Let me now show that in the locally compact setting properness is equivalent to a refinement of Type C:

**Proposition.** Let $G$ and $X$ be locally compact and assume that $G$ acts continuously on $X$. The following are equivalent:

- The action is proper.
- For all $x,y \in X$ there are open neighborhoods $U_{x}, U_{y} \subset X$ of $x$ and $y$ such that $C = \{g \in G\,:\,gU_x \cap U_{y} \neq \emptyset \}$ is relatively compact.

*Proof.* $1.$ implies $2.$ Let
$K_{x}$ and $K_{y}$
be compact neighborhoods of $x$ and $y$. Then the set $\rho^{-1}(K_{x} \times K_{y})$ is compact and its projection to $G$ contains $C$ and is compact. Now let $U_{x}$ and $U_{y}$ be the interiors of $K_{x}$ and $K_{y}$.

$2.$ implies $1$. Let $K \subset X \times X$ be compact. We want to show that $\rho^{-1}(K)$ is compact as well. Let $(g_{n},x_{n})$ be a universal net in $\rho^{-1}(K)$. Then $(x_{n},g_{n}x_{n})$ is a universal net in $K$ and hence converges to some $(x,y) \in K$. Let $U_{x}, U_{y}$ and $C$ be as in $2.$. Then $(x_{n},g_{n}x_{n}) \in U_{x} \times U_{y}$ eventually and thus also $(g_{n}) \subset C$ eventually. Since $(g_{n})$ is universal and $C$ is relatively compact, $(g_{n})$ converges to some $g \in G$. Hence $(g_{n},x_{n})$ converges to $(g,x) \in \rho^{-1}(K)$.

**Example.**
To see that Type C is weaker than properness, consider $A = \begin{pmatrix} 2 & 0 \\ 0 & 2^{-1} \end{pmatrix}$ and the action of $\mathbb{Z}$ on $\mathbb{R}^{2} \smallsetminus \{0\}$ given by $n \cdot x = A^{n} x$. For instance for $x = \begin{pmatrix} 1 \\ 0 \end{pmatrix}$ and $y = \begin{pmatrix} 0 \\ 1 \end{pmatrix}$ and all neighborhoods $U_{x} \ni x$ and $U_{y} \ni y$ the set $\{n \in \mathbb{Z}\,:\, U_{x} \cap n \cdot U_{y} \neq \emptyset \}$ is infinite. Thus this action isn't proper. On the other hand, it is easy to see that it is of Type C.

**Remark.**
The previous example shows that properness of an action is *not* a local property.

**Exercise.**
If the action of a locally compact group $G$ on a locally compact space $X$ is of type C and $X/G$ is Hausdorff then it is proper.

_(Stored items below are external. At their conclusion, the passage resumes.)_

Definition is_dialerEvent (e : Event) : bool :=
  match e with EvDialerEvent _ => true | _ => false end.

(** What the [onAbort] of [_connect] does before it settles the promise:
    it logs, counts the abort and destroys the socket. *)
Definition connect_aborted (this : TCP) : list Event :=
  EvLog "connection aborted %a"
  :: (if tcp_metrics this then [EvDialerEvent "abort"] else [])
  ++ [EvSocketDestroy].

(** A socket whose connection is refused. *)
Definition refusing_net_connect (cOpts : NetConfig) : SocketEvent :=
  SocketError (mkError GenericError "connect ECONNREFUSED 192.0.2.1:4001").

Definition dial_options_without_signal : TCPDialOptions :=
  mkDialOptions None None None
    (DefaultUpgrader_Upgrader example_mss example_peerIdFromString
       (example_upgrader true false))
    false.

(** A world whose only signal has fired already, and one whose only signal
    fires during the next suspension. *)
Definition aborted_before_dial : World :=
  mkWorld [mkSignal true new_AbortError None []] (λ _, None) ∅ [].


(** ** Signals that stay *)

(** A computation removes no signal from the world. *)
Definition keeps_signals {A} (m : M A) : Prop :=
  ∀ w, length (signals w) ≤ length (signals (final (m w))).

(** ** Streams over time *)

(** The muxer lists streams that exist. *)
Definition streams_exist (w : World) : Prop :=
  Forall (λ id, is_Some (objects w !! id)) (muxerStreams w).

(** A caller that opens streams one after the other and goes on when
    [newStream] throws: each call has its protocols and options. *)
Fixpoint newStreams (connection : Connection)
    (calls : list (list string * NewStreamOptions)) : M unit :=
  match calls with
  | [] => ret tt
  | (protocols, options) :: calls =>
      try_catch (newStream connection protocols options;; ret tt) (λ _, ret tt);;
      newStreams connection calls
  end.

(** Two calls for [/echo/1.0.0], whose handler allows one outbound
    stream. *)
Definition two_echo_calls : list (list string * NewStreamOptions) :=
  [(["/echo/1.0.0"], no_options); (["/echo/1.0.0"], no_options)].
Definition process_badge_quantity (env : Env) (user_id : Z)
    (message_text : string) : M Ret :=
  set_product_field user_id "badge_quantity" message_text;;
  api env user_id
      (reply_text user_id "Please enter the product size range:" NoMarkup);;
  ret (Goto PRODUCT_SIZE_RANGE).

Definition process_size_range (env : Env) (user_id : Z)
    (message_text : string) : M Ret :=
  set_product_field user_id "size_range" message_text;;
  api env user_id
      (reply_text user_id "Please enter the product price:" NoMarkup);;
  ret (Goto PRODUCT_PRICE).

Definition confirmation_message (code color badge size price : string)
  : string :=
  "*Product Details:*" ++ nl ++ nl
  ++ "📝 *Code:* " ++ code ++ nl
  ++ "🎨 *Color:* " ++ color ++ nl
  ++ "🏷️ *Badge Quantity:* " ++ badge ++ nl
  ++ "📏 *Size Range:* " ++ size ++ nl
  ++ "💰 *Price:* " ++ price ++ nl ++ nl
  ++ "Is this information correct?".

Definition yes_no_keyboard : Markup :=
  InlineKeyboardMarkup
    [[mkButton "✅ Yes" "confirm_yes"; mkButton "❌ No" "confirm_no"]].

To finish this discussion, it is evident that an action of type C is also of type E, hence type E is also weaker than properness. Finally, a trivial action is of type D, hence this property has nothing to do with properness.

Here are some references:

I've followed Bourbaki, Topologie Générale, Ch. III, in terminology, and the proofs I've given are variants of Bourbaki's. I happen to like Koszul's *Lectures on groups of transformations*. If you're looking for a more pedestrian approach, you can find the most important facts in Lee's *Introduction to topological manifolds*.